Task requirements. Working through the entries below, find how many lines include "true", then write only that number.

Records for the exercise.

Definition handle_client_message (m : ControlMessage) : Rt bool :=
  match m with
  | CtlAuthRequired _ => fun rt =>
      if auth_pending rt || ready_seen rt
      then fail_session "duplicate auth_required control message" rt else
      (do* on_session accept_auth_required in
       let* pin := (fun rt =>
         match auth_pins rt with
         | [] => (rt, Err (ErrSession "no authentication PIN remains for retry"))
         | pin :: rest => (set_auth_pins rt rest, Ok pin)
         end) in
       do* modifyS (fun rt => set_auth_pending rt true) in
       let* m := liftS (ctl_auth pin) in
       do* send_control m in
       retS false) rt
  | CtlAuthResult m => fun rt =>
      if negb (auth_pending rt)
      then fail_session "duplicate auth_result control message" rt else
      let rt := set_auth_pending rt false in
      (do* on_session (fun s => accept_auth_result s (control.success m)) in
       retS false) rt
  | CtlReady m => fun rt =>
      if ready_seen rt || auth_pending rt
      then fail_session "duplicate or premature ready control message" rt else
      if negb (str_eqb (control.ready_type m) "ready") || trim_is_empty (control.routing m)
      then fail_session "invalid ready control message" rt else
      (do* on_session mark_ready in
       do* modifyS (fun rt => set_ready_seen rt true) in
       retS true) rt
  | CtlError m => fail_session ("peer reported session error: " +:+ control.message m)
  | _ => fail_session "unexpected control message for session client"
  end.

Definition handle_control (m : ControlMessage) : Rt bool :=
  fun rt => match role (rt_config rt) with
            | Server => handle_server_message m rt
            | Client => handle_client_message m rt
            end.

Definition receive_control : Rt ControlMessage :=
  fun rt =>
  let '(w, r) := w_recv_within (control_timeout (rt_config rt)) (world rt) in
  (set_world rt w,
   match r with
   | Some (Ok f) => decode_control_frame f
   | Some (Err e) => Err e
   | None => Err (ErrSession "timed out waiting for session control message")
   end).

(** The handshake's [loop]; [None] when [fuel] iterations do not end it. *)
Fixpoint handshake_loop (fuel : nat) (rt : SessionRuntime W)
    : SessionRuntime W * option (BResult unit) :=
  match fuel with
  | O => (rt, None)
  | S fuel =>
      match receive_control rt with
      | (rt, Err e) => (on_session_close rt, Some (Err e))
      | (rt, Ok m) =>
          match handle_control m rt with
          | (rt, Err e) => (rt, Some (Err e))
          | (rt, Ok true) => (rt, Some (Ok tt))
          | (rt, Ok false) => handshake_loop fuel rt
          end
      end
  end.

Definition handshake (fuel : nat) (rt : SessionRuntime W)
    : SessionRuntime W * option (BResult unit) :=
  if handshake_started rt
  then (rt, Some (Err (ErrSession "session handshake already started"))) else
  let rt := set_handshake_started rt true in
  match role (rt_config rt) with
  | Client =>
      match (let* m := liftS (ctl_connect (cfg_connect_path (rt_config rt))
                                (Some PROTOCOL_VERSION)) in send_control m) rt with
      | (rt, Err e) => (rt, Some (Err e))
      | (rt, Ok _) => handshake_loop fuel rt
      end
  | Server => handshake_loop fuel rt
  end.

Definition receive_loop_closed (e : BlnkError) : bool :=
  match e with
  | ErrPeer message => str_contains "receive loop closed" message
  | _ => false
  end.

Fixpoint disconnect_loop (fuel : nat) (rt : SessionRuntime W)
    : SessionRuntime W * option (BResult unit) :=
  match fuel with
  | O => (rt, None)
  | S fuel =>
      let '(w, selected) := w_select (world rt) in
      let rt := set_world rt w in
      match selected with
      | Disconnected r => (on_session_close rt, Some r)
      | Received (Ok f) =>
          if is_fin (flags f) then (on_session_close rt, Some (Ok tt)) else
          match (let* m := liftS (decode_control_frame f) in handle_control m) rt with
          | (rt, Err e) => (rt, Some (Err e))
          | (rt, Ok _) => disconnect_loop fuel rt
          end
      | Received (Err e) =>
          (on_session_close rt, Some (if receive_loop_closed e then Ok tt else Err e))
      end
  end.

Definition run_until_disconnect (fuel : nat) (rt : SessionRuntime W)
    : SessionRuntime W * option (BResult unit) :=
  if negb (bool_decide (rt_state rt = Ready))
  then (rt, Some (Err (ErrSession "session must be ready before waiting for disconnect")))
  else disconnect_loop fuel rt.

Definition is_data_channel_closed_send_error (e : BlnkError) : bool :=
  match e with
  | ErrPeer message => str_eqb message "send SWSP frame: data channel closed"
  | _ => false
  end.

Definition rt_close : Rt unit :=
  fun rt =>
  let '(rt, result) :=
    if negb (bool_decide (rt_state rt = Closed)) then
      let '(rt, r) := on_world (w_send (mkFrame CONTROL_STREAM_ID FIN [])) rt in
      (rt, match r with
           | Err e => if is_data_channel_closed_send_error e then Ok tt else Err e
           | Ok u => Ok u
           end)
    else (rt, Ok tt) in
  let rt := if is_ok result then set_world rt (w_drain (from_millis 250) (world rt)) else rt in
  let rt := on_session_close rt in
  let '(rt, close_result) := on_world w_close rt in
  (rt, match result with Ok _ => close_result | Err e => Err e end).
End runtime.

(** ** The runtime only drives the session state machine *)

Section refinement.
Context {W : Type} `{World W} `{ControlCodec} `{StreamCodec}.
Context `{Sha2} `{Subtle} `{WireDebug} `{RustFmt}.
Implicit Types rt : SessionRuntime W.

(** The session after [rt'] is reached from the one of [rt] by session
    operations; the configuration is the same. *)
Definition drives rt rt' : Prop :=
  rt_config rt' = rt_config rt /\
  exists ops, Forall session_op_wf ops /\ session rt' = session_run (session rt) ops.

Reply to the task. 5